--- LISTED ENTRIES Enclosed Below ---

(* ===== verification/Memory.v ===== *)
(** Byte-addressed kernel memory, with the page arithmetic of inc/types.h and
    inc/mmu.h and the address map of inc/memlayout.h.

    A memory is a total function from addresses to bytes, the addresses being
    those the kernel uses (the direct map that starts at KERNBASE).  [mbytes]
    reads a range as a list; [load64]/[store64] are the accesses through a
    [uint64_t *] or a pointer field, little-endian as on AArch64. *)

From S2P Require Import Prelude.

Definition mem : Type := Z → Z.

Definition KERNBASE : Z := 0xFFFF000000000000.
Definition PHYSTOP : Z := 0x3F000000.
Definition V2P (a : Z) : Z := w64 (a - KERNBASE).
Definition P2V (a : Z) : Z := w64 (a + KERNBASE).

Definition PGSIZE : Z := 4096.
Definition BKSIZE : Z := 2 ^ 21.
Definition ROUNDDOWN (a n : Z) : Z := w64 a - w64 a mod n.
Definition ROUNDUP (a n : Z) : Z := ROUNDDOWN (w64 (a + n - 1)) n.

(** ** Ranges of bytes *)

Fixpoint mbytes (m : mem) (a : Z) (n : nat) : list Z :=
  match n with
  | O => []
  | S n => m a :: mbytes m (a + 1) n
  end.

Fixpoint mwrite (m : mem) (a : Z) (l : list Z) : mem :=
  match l with
  | [] => m
  | b :: l => mwrite (upd m a b) (a + 1) l
  end.

Definition load64 (m : mem) (a : Z) : Z := of_bytes (mbytes m a 8).
Definition store64 (m : mem) (a v : Z) : mem := mwrite m a (bytes_of 8 v).

(** Two memories agree outside [[a, a+n)]. *)
Definition same_outside (m m' : mem) (a n : Z) : Prop :=
  ∀ x, ¬ (a ≤ x < a + n) → m' x = m x.

Lemma length_mbytes m a n : length (mbytes m a n) = n.
Proof. revert a. induction n; intros; cbn; auto. Qed.

Lemma lookup_mbytes m a n i : (i < n)%nat → mbytes m a n !! i = Some (m (a + Z.of_nat i)).
Proof.
  revert a i. induction n as [|n IH]; intros a [|i] Hi; cbn; try lia.
  - by rewrite Z.add_0_r.
  - rewrite IH by lia. f_equal. f_equal. lia.
Qed.

Lemma mbytes_ext m m' a a' n :
  (∀ i, 0 ≤ i < Z.of_nat n → m' (a' + i) = m (a + i)) → mbytes m' a' n = mbytes m a n.
Proof.
  intros Hm. apply list_eq. intros i. destruct (decide (i < n)%nat).
  - rewrite !lookup_mbytes by done. by rewrite Hm by lia.
  - by rewrite !lookup_ge_None_2 by (rewrite length_mbytes; lia).
Qed.

Lemma mwrite_outside l : ∀ m a, same_outside m (mwrite m a l) a (Z.of_nat (length l)).
Proof.
  induction l as [|b l IH]; intros m a x Hx; cbn in *; [done|].
  rewrite IH by lia. apply upd_ne. lia.
Qed.

Lemma mwrite_inside l : ∀ m a i b,
  l !! i = Some b → mwrite m a l (a + Z.of_nat i) = b.
Proof.
  induction l as [|c l IH]; intros m a [|i] b Hi; cbn in *; try done.
  - injection Hi as ->. rewrite Z.add_0_r, (mwrite_outside l _ _ a) by lia. apply upd_eq.
  - replace (a + Z.of_nat (S i)) with (a + 1 + Z.of_nat i) by lia. by apply IH.
Qed.

Lemma mbytes_mwrite m a l : mbytes (mwrite m a l) a (length l) = l.
Proof.
  apply list_eq. intros i. destruct (decide (i < length l)%nat) as [Hi|Hi].
  - rewrite lookup_mbytes by done. apply lookup_lt_is_Some in Hi as [b Hb].
    by rewrite Hb, (mwrite_inside _ _ _ _ _ Hb).
  - by rewrite !lookup_ge_None_2 by (rewrite ?length_mbytes; lia).
Qed.

Lemma load64_store64 m a v : 0 ≤ v < 2 ^ 64 → load64 (store64 m a v) a = v.
Proof.
  intros Hv. unfold load64, store64.
  pose proof (mbytes_mwrite m a (bytes_of 8 v)) as Hb. rewrite length_bytes_of in Hb.
  rewrite Hb, of_bytes_bytes_of. by apply Z.mod_small.
Qed.

Lemma store64_outside m a v : same_outside m (store64 m a v) a 8.
Proof. apply (mwrite_outside (bytes_of 8 v)). Qed.

Lemma load64_ext m m' a : (∀ i, 0 ≤ i < 8 → m' (a + i) = m (a + i)) → load64 m' a = load64 m a.
Proof. intros Hm. unfold load64. by rewrite (mbytes_ext m m' a a 8). Qed.

Lemma load64_outside m m' a b n :
  same_outside m m' b n → a + 8 ≤ b ∨ b + n ≤ a → load64 m' a = load64 m a.
Proof. intros Hm Ha. apply load64_ext. intros i Hi. apply Hm. lia. Qed.

Lemma load64_zero m a : (∀ i, 0 ≤ i < 8 → m (a + i) = 0) → load64 m a = 0.
Proof. intros Hm. by rewrite (load64_ext (λ _, 0) m a Hm). Qed.

Definition bytes_ok (m : mem) : Prop := ∀ a, is_byte (m a).

Lemma load64_range m a : bytes_ok m → 0 ≤ load64 m a < 2 ^ 64.
Proof.
  intros Hm. unfold load64.
  assert (Forall is_byte (mbytes m a 8)) as Hf.
  { apply Forall_lookup. intros i x Hx.
    pose proof (lookup_lt_Some _ _ _ Hx) as Hi. rewrite length_mbytes in Hi.
    rewrite lookup_mbytes in Hx by done. injection Hx as <-. apply Hm. }
  apply of_bytes_range in Hf. by rewrite length_mbytes in Hf.
Qed.

(** ** Pages *)

Lemma rounddown_spec a : 0 ≤ a < 2 ^ 64 → ROUNDDOWN a PGSIZE = 4096 * (a / 4096).
Proof.
  intros Ha. unfold ROUNDDOWN. rewrite w64_small by done. unfold PGSIZE.
  pose proof (Z_div_mod_eq_full a 4096). lia.
Qed.

Lemma roundup_spec a :
  0 ≤ a < 2 ^ 64 - 4096 → ROUNDUP a PGSIZE = 4096 * ((a + 4095) / 4096).
Proof.
  intros Ha. unfold ROUNDUP, PGSIZE. rewrite (w64_small (a + 4096 - 1)) by lia.
  replace (a + 4096 - 1) with (a + 4095) by lia. by apply (rounddown_spec (a + 4095)); lia.
Qed.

--- End of Enclosed LISTED ENTRIES ---

_TASK_: Only lines containing "unfold" belong in the answer; copy every such line from the records.

_ANSWER FOR THE TASK_:
  intros Hv. unfold load64, store64.
Proof. intros Hm. unfold load64. by rewrite (mbytes_ext m m' a a 8). Qed.
  intros Hm. unfold load64.
  intros Ha. unfold ROUNDDOWN. rewrite w64_small by done. unfold PGSIZE.
  intros Ha. unfold ROUNDUP, PGSIZE. rewrite (w64_small (a + 4096 - 1)) by lia.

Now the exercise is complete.